● Exercise description:
For the material below, output exactly the span from the line with "Empty => Throw out_of_range" to the line with "(** ** Answers *)", including both, and nothing besides.

◇ ◇ ◇ ◇

(* ===== verification/Tracker.v ===== *)
(** * Trackers (src/BitTorrent/Tracker.h, Tracker.cpp and the data handling of
      src/Network/BitTorrent/TrackerRequester.cpp)

    The address of a tracker, what is asked of it and what it answers: the text
    of an HTTP request, the datagrams of the UDP protocol, and the peers of the
    answers.  The state machines that exchange them are in HttpTracker.v and
    UdpTracker.v. *)

From Stdlib Require Import ZArith Lia Strings.Byte Strings.String.
From coqutil Require Import Byte.
From S2P Require Import Prelude Bytes Streams Bencode Text Bitset Bitfield Message Peer.

(** ** Addresses of trackers *)

(** The two Boost regular expressions of the program: what [regex_split]
    appends for an address, and for the text of an answer. *)
Class Regex := {
  split_url : bytes → list bytes;
  split_bencode : bytes → list bytes;
}.

Record Url := mkUrl {
  Protocol : bytes;
  Host_ : bytes;
  Port : bytes;
  Path : option bytes;
  File : option bytes;
  Parameters : option bytes;
}.

(** The loop over the members of [Url]: each takes the next part while there
    is one. *)
Definition deserialize (urls_parts : list bytes) : Url :=
  mkUrl (default [] (urls_parts !! 0%nat)) (default [] (urls_parts !! 1%nat))
        (default [] (urls_parts !! 2%nat)) (urls_parts !! 3%nat) (urls_parts !! 4%nat)
        (urls_parts !! 5%nat).

Definition Tracker_url `{Regex} (tracker_url_arg : bytes) : outcome Url :=
  match split_url tracker_url_arg with
  | [] => Throw (logic_error "Bad url, can't take it apart")
  | urls_parts => Ok (deserialize urls_parts)
  end.

Definition tolower (b : byte) : byte :=
  let z := byte.unsigned b in
  if (65 <=? z) && (z <=? 90) then byte.of_Z (z + 32) else b.

(** The choice of [MakeRequester]. *)
Definition is_udp (tracker_url : Url) : bool :=
  bool_decide (map tolower (Protocol tracker_url) = str "udp").

(** ** Queries *)

Inductive Event := Empty | Completed | Started | Stopped.

Definition event_id (e : Event) : Z :=
  match e with Empty => 0 | Completed => 1 | Started => 2 | Stopped => 3 end.

(** [events_str.at(event)] *)
Definition events_str (e : Event) : outcome bytes :=
  match e with
  | Empty => Throw out_of_range
  | Completed => Ok (str "completed")
  | Started => Ok (str "started")
  | Stopped => Ok (str "stopped")
  end.

#[export] Instance Event_eq_dec : EqDecision Event.
Proof. solve_decision. Defined.

(** The members of [Query] a request uses. *)
Record Query := mkQuery {
  q_event : Event;
  uploaded : Z;
  downloaded : Z;
  left : Z;
  compact : bool;
  q_ip : option bytes;
  numwant : option Z;
  q_key : option bytes;
}.

(** [GetDefaultTrackerQuery] of Torrent.cpp, with the event [TryConnect] adds. *)
Definition default_query (uploaded_ downloaded_ left_ : Z) (event : Event) : Query :=
  mkQuery event uploaded_ downloaded_ left_ true None None None.

(** What a requester uses of its tracker and the torrent behind it. *)
Record Tracker := mkTracker {
  tracker_url : Url;
  GetInfoHash : bytes;
  GetMasterPeerId : bytes;
  GetPort : Z;
}.

Definition crlf : bytes := [x0d; x0a].

(** The text [httpRequester::Connect] writes. *)
Definition http_request `{Host} (t : Tracker) (query : Query) : outcome bytes :=
  _ ← UrlEncode (GetInfoHash t);
  info_hash ← UrlEncode (GetInfoHash t);
  peer_id ← UrlEncode (take 20 (GetMasterPeerId t));
  event ← (if bool_decide (q_event query = Empty) then Ok []
           else e ← events_str (q_event query); Ok (str "&event=" ++ e));
  Ok (str "GET /" ++ default [] (Path (tracker_url t)) ++ str "?info_hash=" ++ info_hash ++
      str "&peer_id=" ++ peer_id ++ str "&port=" ++ print_dec (GetPort t) ++
      str "&uploaded=" ++ print_dec (uploaded query) ++ str "&downloaded=" ++ print_dec (downloaded query) ++
      str "&left=" ++ print_dec (left query) ++
      str "&compact=" ++ (if compact query then str "1" else str "0") ++ event ++
      str " HTTP/1.0" ++ crlf ++ str "Host: " ++ Host_ (tracker_url t) ++ crlf ++
      str "Accept: */*" ++ crlf ++ str "Connection: close" ++ crlf ++ crlf).

(** [std::stoi]: leading spaces, a sign, decimal digits. *)
Definition stoi (s : bytes) : outcome Z :=
  let '(neg, r) := take_sign (skip_ws s) in
  let '(ds, _) := span_digits r in
  match ds with
  | [] => Throw invalid_argument
  | _ => let v := if neg then - digits_from 0 ds else digits_from 0 ds in
         if decide (- 2 ^ 31 ≤ v < 2 ^ 31) then Ok v else Throw out_of_range
  end.

(** ** Answers *)

Record PeerImage {B : Type} := mkImage { BE_struct : Peer B; BE_bin : bytes }.
Arguments PeerImage B : clear implicits.
Arguments mkImage {B}.

Record Response {B : Type} := mkResponse {
  interval : Z;
  tracker_id : bytes;
  complete : Z;
  incomplete : Z;
  peers : list (PeerImage B);
  warning_message : option bytes;
  min_interval : option Z;
}.
Arguments Response B : clear implicits.
Arguments mkResponse {B}.

Definition tracker_again_request_time_secs : Z := 900.

Section Answers.
Context {B : Type} `{DynamicBitset B} `{Host}.

Definition new_response : Response B :=
  mkResponse tracker_again_request_time_secs [] 0 0 [] None None.

(** *** Peers of six bytes each *)

(** [data[i]] of a view. *)
Definition view_at (data : bytes) (i : nat) : outcome byte := opt_ub (data !! i).
(** [s[i]] of a string: the position past the end holds the terminator. *)
Definition string_at (s : bytes) (i : nat) : outcome byte :=
  if decide (i = length s) then Ok x00 else opt_ub (s !! i).

(** The inner loop: six bytes from [i]. *)
Fixpoint copy_six (at_ : nat → outcome byte) (n i : nat) : outcome bytes :=
  match n with
  | O => Ok []
  | S n => b ← at_ i; r ← copy_six at_ n (S i); Ok (b :: r)
  end.

(** The outer loop: groups of six bytes from [i] until a group starts with a
    zero byte.  A round reads past its group, so no round starts further than
    the bytes there are. *)
Fixpoint peer_groups (at_ : nat → outcome byte) (fuel i : nat) : outcome (list bytes) :=
  match fuel with
  | O => NoFuel
  | S fuel =>
      b ← at_ i;
      if decide (b = x00) then Ok []
      else
        peer ← copy_six at_ 6 i;
        rest ← peer_groups at_ fuel (i + 6);
        Ok (peer :: rest)
  end.

(** A peer from its group; [rs] are the random bytes of its id. *)
Definition image_of (rs peer : bytes) : PeerImage B :=
  let ip := BigToNative 4 (ArrayToValue 4 peer) in
  let port := BigToNative 2 (ArrayToValue 2 (drop 4 peer)) in
  mkImage (Peer_at rs ip port) peer.

(** [fresh k] are the random bytes of the [k]-th peer. *)
Definition images_of (fresh : nat → bytes) (groups : list bytes) : list (PeerImage B) :=
  imap (fun k g => image_of (fresh k) g) groups.

Definition set_peers (r : Response B) ps : Response B :=
  mkResponse (interval r) (tracker_id r) (complete r) (incomplete r) ps (warning_message r) (min_interval r).

(** *** The UDP answer *)

(** The body of [udpRequester::SetResponse] up to the promise. *)
Definition udp_response (fresh : nat → bytes) (data : bytes) : outcome (Response B) :=
  interval4 ← slice data 8 4;
  groups ← peer_groups (view_at data) (S (length data)) 20;
  Ok (mkResponse (BigToNative 4 (ArrayToValue 4 interval4)) [] 0 0 (images_of fresh groups) None None).

(** *** The HTTP answer *)

(** [find] of the first key, else of the second. *)
Definition find_either (k1 k2 : bytes) (d : list (bytes * Bencode.Node)) : option Bencode.Node :=
  match find k1 d with Some v => Some v | None => find k2 d end.

(** Read a member if it is there. *)
Definition if_there {A} (o : option Bencode.Node) (get : Bencode.Node → outcome A) (dflt : A) : outcome A :=
  match o with Some v => get v | None => Ok dflt end.

(** A peer of the list form: [p["ip"]] is the mutable access, which adds what is
    missing; the numbers are written as eight bytes each over
    [peer_as_array], which holds [junk] before. *)
Definition dict_image (rs junk : bytes) (p : Bencode.Node) : outcome (PeerImage B) :=
  let '(p, ipn) := ref_key p (str "ip") in
  ipv ← AsNumber ipn;
  let '(p, portn) := ref_key p (str "port") in
  portv ← AsNumber portn;
  let arr := ValueToArray 8 ipv ++ drop 8 junk in
  let arr := take 4 arr ++ ValueToArray 8 portv ++ drop 12 arr in
  let ip := u32 (BigToNative 8 ipv) in
  let port := u16 (BigToNative 8 portv) in
  idn ← TryAt p (str "peer id");
  match idn with
  | Some v =>
      s ← AsString v;
      key ← slice (s ++ [x00]) 0 20;
      Ok (mkImage (Peer_key key ip port) (take 6 arr ++ key))
  | None => Ok (mkImage (Peer_at rs ip port) arr)
  end.

Fixpoint dict_images (fresh junk : nat → bytes) (k : nat) (l : list Bencode.Node)
    : outcome (list (PeerImage B)) :=
  match l with
  | [] => Ok []
  | p :: l => i ← dict_image (fresh k) (junk k) p; images ← dict_images fresh junk (S k) l; Ok (i :: images)
  end.

(** [boost::posix_time::seconds] keeps 64-bit microseconds of the absolute value:
    a number of seconds whose microseconds do not fit overflows. *)
Definition seconds (n : Z) : outcome Z := _ ← i64 (Z.abs n * 1000000); Ok n.

(** [httpRequester::SetResponse] between the regular expression and the
    promise: [None] when the peers are neither a string nor a list. *)
Definition http_response (fresh junk : nat → bytes) (root : Bencode.Node)
    : outcome (option (Response B)) :=
  d ← AsDict root;
  tid ← if_there (find (str "tracker_id") d) AsString [];
  intv ← if_there (find (str "interval") d) (fun v => n ← AsNumber v; seconds n) tracker_again_request_time_secs;
  comp ← if_there (find (str "complete") d) AsNumber 0;
  incomp ← if_there (find (str "incomplete") d) AsNumber 0;
  mini ← if_there (find_either (str "min_interval") (str "min interval") d)
                  (fun v => n ← AsNumber v; Ok (Some n)) None;
  warn ← if_there (find_either (str "warning_message") (str "warning message") d)
                  (fun v => s ← AsString v; Ok (Some s)) None;
  let resp ps := mkResponse intv tid (u64 comp) (u64 incomp) ps warn mini in
  bencode_peers ← opt_or out_of_range (find (str "peers") d);
  if IsString bencode_peers then
    s ← AsString bencode_peers;
    groups ← peer_groups (string_at s) (S (S (length s))) 0;
    Ok (Some (resp (images_of fresh groups)))
  else if IsArray bencode_peers then
    l ← Bencode.AsArray bencode_peers;
    ps ← dict_images fresh junk 0 l;
    Ok (Some (resp ps))
  else Ok None.

(** ** The datagrams of the UDP protocol *)

(** [memcpy] to [arr + pos]. *)
Definition poke (arr : bytes) (pos : nat) (bs : bytes) : bytes :=
  take pos arr ++ bs ++ drop (pos + length bs) arr.

Definition short_buff_size : nat := 32.
Definition middle_buff_size : nat := 98.
Definition MTU : nat := 1500.

Definition protocol_id : Z := 0x41727101980.

(** [make_announce_request]: what it stores over the bytes of an earlier request. *)
Definition make_announce_request (t : Tracker) (query_ : Query) (announce_req_ : bytes) : outcome bytes :=
  ih ← slice (GetInfoHash t ++ [x00]) 0 20;
  pid ← slice (GetMasterPeerId t) 0 20;
  ipv ← match q_ip query_ with Some a => IpToInt a | None => Ok 0 end;
  keyv ← match q_key query_ with Some k => stoi k | None => Ok 0 end;
  let want := match numwant query_ with Some n => s32 n | None => -1 end in
  let put := fun sz v pos arr => poke arr pos (ValueToArray sz (NativeToBig sz v)) in
  let arr := poke announce_req_ 16 ih in
  let arr := poke arr 36 pid in
  let arr := put 4%nat 1 8%nat arr in
  let arr := put 8%nat (downloaded query_) 56%nat arr in
  let arr := put 8%nat (left query_) 64%nat arr in
  let arr := put 8%nat (uploaded query_) 72%nat arr in
  let arr := put 4%nat (event_id (q_event query_)) 80%nat arr in
  let arr := put 4%nat ipv 84%nat arr in
  let arr := put 4%nat keyv 88%nat arr in
  let arr := put 4%nat want 92%nat arr in
  Ok (put 2%nat (u16 (GetPort t)) 96%nat arr).

(** The datagram of [do_try_connect]. *)
Definition connect_datagram (transaction_id : Z) : SendingMessage :=
  put_fields (sm_make BigEndian) [(8%nat, protocol_id); (4%nat, 0); (4%nat, transaction_id)].
End Answers.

◇ ◇ ◇ ◇

● Answer box:
  | Empty => Throw out_of_range
  | Completed => Ok (str "completed")
  | Started => Ok (str "started")
  | Stopped => Ok (str "stopped")
  end.

#[export] Instance Event_eq_dec : EqDecision Event.
Proof. solve_decision. Defined.

(** The members of [Query] a request uses. *)
Record Query := mkQuery {
  q_event : Event;
  uploaded : Z;
  downloaded : Z;
  left : Z;
  compact : bool;
  q_ip : option bytes;
  numwant : option Z;
  q_key : option bytes;
}.

(** [GetDefaultTrackerQuery] of Torrent.cpp, with the event [TryConnect] adds. *)
Definition default_query (uploaded_ downloaded_ left_ : Z) (event : Event) : Query :=
  mkQuery event uploaded_ downloaded_ left_ true None None None.

(** What a requester uses of its tracker and the torrent behind it. *)
Record Tracker := mkTracker {
  tracker_url : Url;
  GetInfoHash : bytes;
  GetMasterPeerId : bytes;
  GetPort : Z;
}.

Definition crlf : bytes := [x0d; x0a].

(** The text [httpRequester::Connect] writes. *)
Definition http_request `{Host} (t : Tracker) (query : Query) : outcome bytes :=
  _ ← UrlEncode (GetInfoHash t);
  info_hash ← UrlEncode (GetInfoHash t);
  peer_id ← UrlEncode (take 20 (GetMasterPeerId t));
  event ← (if bool_decide (q_event query = Empty) then Ok []
           else e ← events_str (q_event query); Ok (str "&event=" ++ e));
  Ok (str "GET /" ++ default [] (Path (tracker_url t)) ++ str "?info_hash=" ++ info_hash ++
      str "&peer_id=" ++ peer_id ++ str "&port=" ++ print_dec (GetPort t) ++
      str "&uploaded=" ++ print_dec (uploaded query) ++ str "&downloaded=" ++ print_dec (downloaded query) ++
      str "&left=" ++ print_dec (left query) ++
      str "&compact=" ++ (if compact query then str "1" else str "0") ++ event ++
      str " HTTP/1.0" ++ crlf ++ str "Host: " ++ Host_ (tracker_url t) ++ crlf ++
      str "Accept: */*" ++ crlf ++ str "Connection: close" ++ crlf ++ crlf).

(** [std::stoi]: leading spaces, a sign, decimal digits. *)
Definition stoi (s : bytes) : outcome Z :=
  let '(neg, r) := take_sign (skip_ws s) in
  let '(ds, _) := span_digits r in
  match ds with
  | [] => Throw invalid_argument
  | _ => let v := if neg then - digits_from 0 ds else digits_from 0 ds in
         if decide (- 2 ^ 31 ≤ v < 2 ^ 31) then Ok v else Throw out_of_range
  end.

(** ** Answers *)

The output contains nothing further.